ASSIGNED TASK — Where a line below includes the word "messages", copy that line.

── DATA FOR ANALYSIS

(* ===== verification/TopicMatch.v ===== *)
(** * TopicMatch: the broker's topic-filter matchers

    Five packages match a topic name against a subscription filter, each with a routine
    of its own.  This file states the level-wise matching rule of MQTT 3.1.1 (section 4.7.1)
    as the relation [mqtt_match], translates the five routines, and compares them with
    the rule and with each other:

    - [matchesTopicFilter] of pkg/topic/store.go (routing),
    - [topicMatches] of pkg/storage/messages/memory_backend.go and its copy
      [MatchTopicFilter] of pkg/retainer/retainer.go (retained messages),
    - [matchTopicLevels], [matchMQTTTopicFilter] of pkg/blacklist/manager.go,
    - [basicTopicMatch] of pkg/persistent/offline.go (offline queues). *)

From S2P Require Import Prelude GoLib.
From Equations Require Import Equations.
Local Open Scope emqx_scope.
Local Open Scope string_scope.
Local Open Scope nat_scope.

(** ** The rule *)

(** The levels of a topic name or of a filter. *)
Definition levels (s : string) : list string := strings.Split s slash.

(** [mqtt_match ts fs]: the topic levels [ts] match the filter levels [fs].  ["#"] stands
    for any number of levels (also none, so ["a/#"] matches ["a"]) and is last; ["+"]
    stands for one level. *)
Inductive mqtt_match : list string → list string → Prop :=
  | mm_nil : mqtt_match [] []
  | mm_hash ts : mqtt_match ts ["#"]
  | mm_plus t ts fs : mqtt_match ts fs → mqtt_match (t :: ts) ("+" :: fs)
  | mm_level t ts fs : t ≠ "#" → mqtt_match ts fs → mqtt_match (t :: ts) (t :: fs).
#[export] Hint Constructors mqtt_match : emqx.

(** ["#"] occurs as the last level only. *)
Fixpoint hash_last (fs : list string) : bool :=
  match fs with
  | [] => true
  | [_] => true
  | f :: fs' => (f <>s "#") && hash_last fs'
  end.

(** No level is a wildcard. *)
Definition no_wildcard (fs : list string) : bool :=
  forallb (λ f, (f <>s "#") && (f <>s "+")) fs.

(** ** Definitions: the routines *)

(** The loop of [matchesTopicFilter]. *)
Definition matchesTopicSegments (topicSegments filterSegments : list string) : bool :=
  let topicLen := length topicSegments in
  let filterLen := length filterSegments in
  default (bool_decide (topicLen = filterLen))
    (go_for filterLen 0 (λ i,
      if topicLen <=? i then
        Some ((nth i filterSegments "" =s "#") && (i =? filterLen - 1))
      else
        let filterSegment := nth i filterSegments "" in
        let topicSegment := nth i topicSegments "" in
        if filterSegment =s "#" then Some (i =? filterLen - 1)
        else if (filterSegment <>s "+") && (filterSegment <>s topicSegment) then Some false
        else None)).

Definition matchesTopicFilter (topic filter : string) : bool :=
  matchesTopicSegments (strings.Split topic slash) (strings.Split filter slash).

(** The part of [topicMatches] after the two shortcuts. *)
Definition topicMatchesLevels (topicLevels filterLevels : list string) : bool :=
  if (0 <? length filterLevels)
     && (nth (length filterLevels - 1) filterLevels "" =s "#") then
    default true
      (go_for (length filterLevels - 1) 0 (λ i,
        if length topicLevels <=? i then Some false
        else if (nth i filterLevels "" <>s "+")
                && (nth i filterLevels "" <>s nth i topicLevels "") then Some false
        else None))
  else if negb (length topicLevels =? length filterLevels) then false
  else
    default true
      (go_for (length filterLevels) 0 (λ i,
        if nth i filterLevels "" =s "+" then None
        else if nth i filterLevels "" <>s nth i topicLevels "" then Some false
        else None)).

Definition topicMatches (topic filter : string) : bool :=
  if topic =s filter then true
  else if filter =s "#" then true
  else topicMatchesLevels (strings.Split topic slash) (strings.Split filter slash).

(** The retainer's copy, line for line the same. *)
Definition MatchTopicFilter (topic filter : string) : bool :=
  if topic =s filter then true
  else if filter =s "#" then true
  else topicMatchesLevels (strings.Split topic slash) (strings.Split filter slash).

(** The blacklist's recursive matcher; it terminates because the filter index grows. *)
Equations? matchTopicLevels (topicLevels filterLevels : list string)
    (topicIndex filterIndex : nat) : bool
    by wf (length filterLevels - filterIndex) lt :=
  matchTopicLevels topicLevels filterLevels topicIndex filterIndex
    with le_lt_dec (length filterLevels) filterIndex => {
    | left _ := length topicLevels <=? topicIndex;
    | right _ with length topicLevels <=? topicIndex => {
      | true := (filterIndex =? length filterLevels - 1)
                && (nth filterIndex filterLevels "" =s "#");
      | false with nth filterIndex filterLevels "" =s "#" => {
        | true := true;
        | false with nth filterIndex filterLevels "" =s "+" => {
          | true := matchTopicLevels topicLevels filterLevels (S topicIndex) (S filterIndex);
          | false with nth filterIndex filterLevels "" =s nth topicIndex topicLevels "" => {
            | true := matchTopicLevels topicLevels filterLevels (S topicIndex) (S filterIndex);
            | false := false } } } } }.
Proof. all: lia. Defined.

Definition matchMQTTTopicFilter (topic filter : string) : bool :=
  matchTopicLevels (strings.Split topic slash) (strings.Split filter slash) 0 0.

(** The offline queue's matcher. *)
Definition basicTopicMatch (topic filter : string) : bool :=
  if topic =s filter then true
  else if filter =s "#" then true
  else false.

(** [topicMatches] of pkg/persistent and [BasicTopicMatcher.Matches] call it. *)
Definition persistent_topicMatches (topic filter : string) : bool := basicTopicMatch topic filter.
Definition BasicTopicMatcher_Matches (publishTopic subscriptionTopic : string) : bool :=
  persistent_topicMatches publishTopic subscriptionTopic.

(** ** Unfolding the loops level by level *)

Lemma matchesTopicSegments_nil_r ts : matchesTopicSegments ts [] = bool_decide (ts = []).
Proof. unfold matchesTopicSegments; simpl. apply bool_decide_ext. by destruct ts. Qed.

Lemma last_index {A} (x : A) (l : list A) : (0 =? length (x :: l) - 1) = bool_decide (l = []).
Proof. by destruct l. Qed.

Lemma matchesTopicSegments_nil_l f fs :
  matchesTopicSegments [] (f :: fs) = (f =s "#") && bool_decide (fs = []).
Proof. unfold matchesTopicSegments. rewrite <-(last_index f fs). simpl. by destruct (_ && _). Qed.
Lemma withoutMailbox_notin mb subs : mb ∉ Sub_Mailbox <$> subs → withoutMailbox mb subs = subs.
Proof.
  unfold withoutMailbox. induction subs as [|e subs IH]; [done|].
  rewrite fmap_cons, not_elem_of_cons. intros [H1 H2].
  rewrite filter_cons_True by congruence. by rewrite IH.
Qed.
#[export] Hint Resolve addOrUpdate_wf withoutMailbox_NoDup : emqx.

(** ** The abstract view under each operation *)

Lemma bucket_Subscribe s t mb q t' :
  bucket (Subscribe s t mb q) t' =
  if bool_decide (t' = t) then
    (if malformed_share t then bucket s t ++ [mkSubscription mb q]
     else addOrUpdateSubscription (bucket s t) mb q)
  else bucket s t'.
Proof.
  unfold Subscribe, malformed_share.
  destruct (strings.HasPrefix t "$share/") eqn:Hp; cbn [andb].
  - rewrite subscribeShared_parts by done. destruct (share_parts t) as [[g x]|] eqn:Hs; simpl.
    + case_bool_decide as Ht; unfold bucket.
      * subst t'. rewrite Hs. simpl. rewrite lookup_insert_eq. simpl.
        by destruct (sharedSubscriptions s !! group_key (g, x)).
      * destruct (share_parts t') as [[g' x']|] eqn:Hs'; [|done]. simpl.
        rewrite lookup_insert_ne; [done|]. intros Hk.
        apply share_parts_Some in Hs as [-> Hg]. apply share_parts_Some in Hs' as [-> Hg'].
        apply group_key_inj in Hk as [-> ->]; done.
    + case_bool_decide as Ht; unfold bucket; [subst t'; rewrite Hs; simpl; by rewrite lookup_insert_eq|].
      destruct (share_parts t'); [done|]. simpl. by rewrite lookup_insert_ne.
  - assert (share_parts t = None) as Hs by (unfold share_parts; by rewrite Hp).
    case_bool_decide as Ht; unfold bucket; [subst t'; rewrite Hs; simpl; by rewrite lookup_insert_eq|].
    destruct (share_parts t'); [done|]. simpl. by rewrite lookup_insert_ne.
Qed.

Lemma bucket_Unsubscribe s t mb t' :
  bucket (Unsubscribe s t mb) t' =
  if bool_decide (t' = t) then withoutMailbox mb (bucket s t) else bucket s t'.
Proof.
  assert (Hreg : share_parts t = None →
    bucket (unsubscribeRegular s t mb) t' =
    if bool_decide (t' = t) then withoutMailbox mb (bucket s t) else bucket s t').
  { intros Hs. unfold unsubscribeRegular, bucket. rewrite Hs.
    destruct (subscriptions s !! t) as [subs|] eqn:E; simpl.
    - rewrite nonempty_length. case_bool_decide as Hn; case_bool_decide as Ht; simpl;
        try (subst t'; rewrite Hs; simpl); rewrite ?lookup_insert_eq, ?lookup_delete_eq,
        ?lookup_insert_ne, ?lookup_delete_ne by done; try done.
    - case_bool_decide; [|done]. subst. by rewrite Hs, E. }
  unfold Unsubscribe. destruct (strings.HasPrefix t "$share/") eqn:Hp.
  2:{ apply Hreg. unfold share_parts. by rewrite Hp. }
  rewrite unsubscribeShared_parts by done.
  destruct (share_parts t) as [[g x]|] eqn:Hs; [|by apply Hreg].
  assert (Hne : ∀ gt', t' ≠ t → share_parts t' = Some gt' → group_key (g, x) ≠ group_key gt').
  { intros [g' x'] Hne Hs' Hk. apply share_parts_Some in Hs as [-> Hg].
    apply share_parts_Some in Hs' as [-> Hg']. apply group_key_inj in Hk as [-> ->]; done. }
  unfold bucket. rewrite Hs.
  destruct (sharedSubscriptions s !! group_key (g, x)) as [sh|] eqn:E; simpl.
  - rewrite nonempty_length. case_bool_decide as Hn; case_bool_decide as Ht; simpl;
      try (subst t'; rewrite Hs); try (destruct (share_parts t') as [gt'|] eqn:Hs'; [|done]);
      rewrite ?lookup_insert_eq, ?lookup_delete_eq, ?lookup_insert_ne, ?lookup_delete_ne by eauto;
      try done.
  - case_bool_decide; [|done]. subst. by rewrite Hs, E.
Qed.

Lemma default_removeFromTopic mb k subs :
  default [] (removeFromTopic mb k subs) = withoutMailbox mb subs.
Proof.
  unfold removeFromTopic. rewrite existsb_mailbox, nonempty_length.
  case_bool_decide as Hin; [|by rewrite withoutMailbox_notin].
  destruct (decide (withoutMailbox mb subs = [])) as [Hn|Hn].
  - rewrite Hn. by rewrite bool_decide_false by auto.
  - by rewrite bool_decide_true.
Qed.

────

SOLVED EXERCISE —
    - [topicMatches] of pkg/storage/messages/memory_backend.go and its copy
      [MatchTopicFilter] of pkg/retainer/retainer.go (retained messages),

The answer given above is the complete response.